Begin at the line below that has "From Stdlib Require Import List" and stop after the line that has "Definition between (lo". Please restate only those lines, word for word.

----

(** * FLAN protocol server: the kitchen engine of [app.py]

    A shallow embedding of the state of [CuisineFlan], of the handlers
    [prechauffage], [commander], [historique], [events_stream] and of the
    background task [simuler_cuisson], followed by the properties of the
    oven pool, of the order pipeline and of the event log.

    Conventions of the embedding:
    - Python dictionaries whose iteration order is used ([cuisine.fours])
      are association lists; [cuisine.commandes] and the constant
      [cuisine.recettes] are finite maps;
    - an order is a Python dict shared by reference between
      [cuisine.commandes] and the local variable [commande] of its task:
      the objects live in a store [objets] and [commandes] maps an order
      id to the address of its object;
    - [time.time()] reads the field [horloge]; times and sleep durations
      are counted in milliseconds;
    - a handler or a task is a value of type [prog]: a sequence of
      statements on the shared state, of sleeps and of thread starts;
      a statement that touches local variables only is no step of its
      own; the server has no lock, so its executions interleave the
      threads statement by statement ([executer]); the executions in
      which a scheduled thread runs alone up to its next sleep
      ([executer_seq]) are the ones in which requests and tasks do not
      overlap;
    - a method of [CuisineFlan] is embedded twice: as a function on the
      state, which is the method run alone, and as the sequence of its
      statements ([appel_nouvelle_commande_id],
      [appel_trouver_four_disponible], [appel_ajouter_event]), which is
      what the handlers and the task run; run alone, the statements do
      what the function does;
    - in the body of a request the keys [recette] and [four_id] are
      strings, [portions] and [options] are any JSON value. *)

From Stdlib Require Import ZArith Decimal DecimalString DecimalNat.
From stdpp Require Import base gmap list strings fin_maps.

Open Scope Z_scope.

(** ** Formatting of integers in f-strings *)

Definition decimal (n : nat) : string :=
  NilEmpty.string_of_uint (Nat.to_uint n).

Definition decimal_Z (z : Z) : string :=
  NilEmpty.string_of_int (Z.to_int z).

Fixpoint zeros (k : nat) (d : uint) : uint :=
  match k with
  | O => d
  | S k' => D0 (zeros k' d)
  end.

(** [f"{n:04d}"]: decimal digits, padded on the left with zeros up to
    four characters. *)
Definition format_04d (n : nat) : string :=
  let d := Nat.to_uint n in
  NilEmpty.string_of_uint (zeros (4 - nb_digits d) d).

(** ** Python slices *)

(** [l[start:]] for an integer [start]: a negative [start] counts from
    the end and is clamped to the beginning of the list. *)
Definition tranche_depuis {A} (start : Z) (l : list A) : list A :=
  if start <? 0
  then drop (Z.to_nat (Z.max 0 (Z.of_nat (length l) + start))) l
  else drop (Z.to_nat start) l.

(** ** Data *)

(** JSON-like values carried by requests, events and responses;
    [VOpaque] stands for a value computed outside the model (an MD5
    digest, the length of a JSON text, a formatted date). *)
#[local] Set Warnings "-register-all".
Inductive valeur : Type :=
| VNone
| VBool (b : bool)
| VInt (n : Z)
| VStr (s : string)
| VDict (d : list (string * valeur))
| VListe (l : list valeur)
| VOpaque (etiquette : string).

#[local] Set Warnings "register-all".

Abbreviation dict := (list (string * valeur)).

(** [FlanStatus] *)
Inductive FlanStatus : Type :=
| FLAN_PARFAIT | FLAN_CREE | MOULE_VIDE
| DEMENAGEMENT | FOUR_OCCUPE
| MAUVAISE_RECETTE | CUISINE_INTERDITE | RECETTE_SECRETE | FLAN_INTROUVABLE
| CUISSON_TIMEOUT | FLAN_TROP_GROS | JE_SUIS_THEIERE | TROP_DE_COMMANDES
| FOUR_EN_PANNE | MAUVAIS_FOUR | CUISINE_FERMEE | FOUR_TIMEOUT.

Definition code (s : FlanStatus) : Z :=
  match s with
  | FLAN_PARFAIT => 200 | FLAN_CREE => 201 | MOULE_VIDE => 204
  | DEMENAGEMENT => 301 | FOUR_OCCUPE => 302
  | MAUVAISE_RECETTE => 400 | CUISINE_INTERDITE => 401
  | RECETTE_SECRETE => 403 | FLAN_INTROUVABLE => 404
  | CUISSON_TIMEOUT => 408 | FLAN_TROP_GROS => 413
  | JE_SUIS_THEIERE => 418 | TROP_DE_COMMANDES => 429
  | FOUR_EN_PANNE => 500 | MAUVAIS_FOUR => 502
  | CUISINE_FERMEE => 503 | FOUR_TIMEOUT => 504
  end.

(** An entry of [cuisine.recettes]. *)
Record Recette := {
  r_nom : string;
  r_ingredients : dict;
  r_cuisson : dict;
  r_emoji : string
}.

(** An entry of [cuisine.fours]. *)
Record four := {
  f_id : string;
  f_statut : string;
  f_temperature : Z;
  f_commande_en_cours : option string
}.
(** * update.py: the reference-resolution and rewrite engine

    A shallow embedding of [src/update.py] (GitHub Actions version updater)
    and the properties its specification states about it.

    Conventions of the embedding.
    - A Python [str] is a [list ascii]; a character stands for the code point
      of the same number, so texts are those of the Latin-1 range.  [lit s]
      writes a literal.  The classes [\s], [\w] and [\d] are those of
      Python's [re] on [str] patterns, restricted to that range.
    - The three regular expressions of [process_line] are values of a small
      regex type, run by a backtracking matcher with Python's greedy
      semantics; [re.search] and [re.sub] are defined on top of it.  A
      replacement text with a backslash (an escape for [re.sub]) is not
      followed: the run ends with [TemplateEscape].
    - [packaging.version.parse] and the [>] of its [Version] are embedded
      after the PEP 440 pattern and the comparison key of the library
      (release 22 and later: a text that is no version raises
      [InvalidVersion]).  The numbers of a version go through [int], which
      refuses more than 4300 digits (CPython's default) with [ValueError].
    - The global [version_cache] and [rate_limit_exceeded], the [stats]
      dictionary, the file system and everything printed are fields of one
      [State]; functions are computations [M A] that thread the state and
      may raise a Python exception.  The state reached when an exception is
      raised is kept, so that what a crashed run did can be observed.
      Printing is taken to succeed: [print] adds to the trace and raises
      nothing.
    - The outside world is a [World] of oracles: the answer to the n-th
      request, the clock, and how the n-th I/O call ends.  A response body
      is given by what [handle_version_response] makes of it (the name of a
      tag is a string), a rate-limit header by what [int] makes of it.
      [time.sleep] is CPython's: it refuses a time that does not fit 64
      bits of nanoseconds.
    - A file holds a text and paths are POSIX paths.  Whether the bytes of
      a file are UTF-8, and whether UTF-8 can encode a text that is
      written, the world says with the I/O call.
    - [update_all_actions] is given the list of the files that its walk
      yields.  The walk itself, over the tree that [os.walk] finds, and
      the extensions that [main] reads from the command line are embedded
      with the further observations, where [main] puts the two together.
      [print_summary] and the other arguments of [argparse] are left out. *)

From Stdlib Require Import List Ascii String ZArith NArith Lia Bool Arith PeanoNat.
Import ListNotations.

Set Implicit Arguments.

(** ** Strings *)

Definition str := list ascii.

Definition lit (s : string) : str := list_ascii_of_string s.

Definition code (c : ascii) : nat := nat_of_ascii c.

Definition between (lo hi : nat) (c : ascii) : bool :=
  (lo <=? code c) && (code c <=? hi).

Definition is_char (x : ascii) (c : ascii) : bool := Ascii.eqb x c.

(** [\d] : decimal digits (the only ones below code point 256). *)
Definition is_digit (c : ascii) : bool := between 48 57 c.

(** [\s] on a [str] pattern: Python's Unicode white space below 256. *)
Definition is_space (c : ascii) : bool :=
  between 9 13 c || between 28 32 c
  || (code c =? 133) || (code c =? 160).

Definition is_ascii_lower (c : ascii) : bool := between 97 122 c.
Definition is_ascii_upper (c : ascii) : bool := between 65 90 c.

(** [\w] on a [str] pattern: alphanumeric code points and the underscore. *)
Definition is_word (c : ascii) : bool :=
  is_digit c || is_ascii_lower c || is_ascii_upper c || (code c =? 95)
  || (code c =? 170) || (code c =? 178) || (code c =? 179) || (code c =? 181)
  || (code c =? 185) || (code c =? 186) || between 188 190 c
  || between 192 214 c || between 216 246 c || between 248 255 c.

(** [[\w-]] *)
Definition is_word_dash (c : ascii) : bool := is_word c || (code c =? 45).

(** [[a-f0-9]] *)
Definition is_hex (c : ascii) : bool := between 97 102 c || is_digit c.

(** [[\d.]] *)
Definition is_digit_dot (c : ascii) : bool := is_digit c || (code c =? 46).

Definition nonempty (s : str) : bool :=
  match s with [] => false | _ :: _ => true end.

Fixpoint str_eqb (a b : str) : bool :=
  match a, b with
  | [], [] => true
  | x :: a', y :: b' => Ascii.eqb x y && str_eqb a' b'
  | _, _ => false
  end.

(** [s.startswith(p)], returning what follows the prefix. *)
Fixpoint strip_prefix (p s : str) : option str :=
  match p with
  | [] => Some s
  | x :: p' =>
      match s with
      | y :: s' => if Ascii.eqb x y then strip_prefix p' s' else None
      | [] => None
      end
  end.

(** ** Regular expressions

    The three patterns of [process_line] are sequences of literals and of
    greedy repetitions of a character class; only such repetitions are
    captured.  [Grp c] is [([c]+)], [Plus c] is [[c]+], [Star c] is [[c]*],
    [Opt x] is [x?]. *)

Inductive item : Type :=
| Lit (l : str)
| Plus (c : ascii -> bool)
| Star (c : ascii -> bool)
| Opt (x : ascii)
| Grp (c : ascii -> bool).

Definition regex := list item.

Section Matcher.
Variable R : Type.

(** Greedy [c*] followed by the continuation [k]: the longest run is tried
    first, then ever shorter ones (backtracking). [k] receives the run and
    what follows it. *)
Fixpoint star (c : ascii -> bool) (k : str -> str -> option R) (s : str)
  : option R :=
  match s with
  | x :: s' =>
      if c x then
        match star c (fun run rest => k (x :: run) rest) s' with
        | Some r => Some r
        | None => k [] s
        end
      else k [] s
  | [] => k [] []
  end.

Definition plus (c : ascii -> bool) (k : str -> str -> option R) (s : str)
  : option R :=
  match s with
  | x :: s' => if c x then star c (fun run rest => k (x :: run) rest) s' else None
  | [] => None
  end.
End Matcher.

----

### TASK ANSWER
From Stdlib Require Import List Ascii String ZArith NArith Lia Bool Arith PeanoNat.
Import ListNotations.

Set Implicit Arguments.

(** ** Strings *)

Definition str := list ascii.

Definition lit (s : string) : str := list_ascii_of_string s.

Definition code (c : ascii) : nat := nat_of_ascii c.

Definition between (lo hi : nat) (c : ascii) : bool :=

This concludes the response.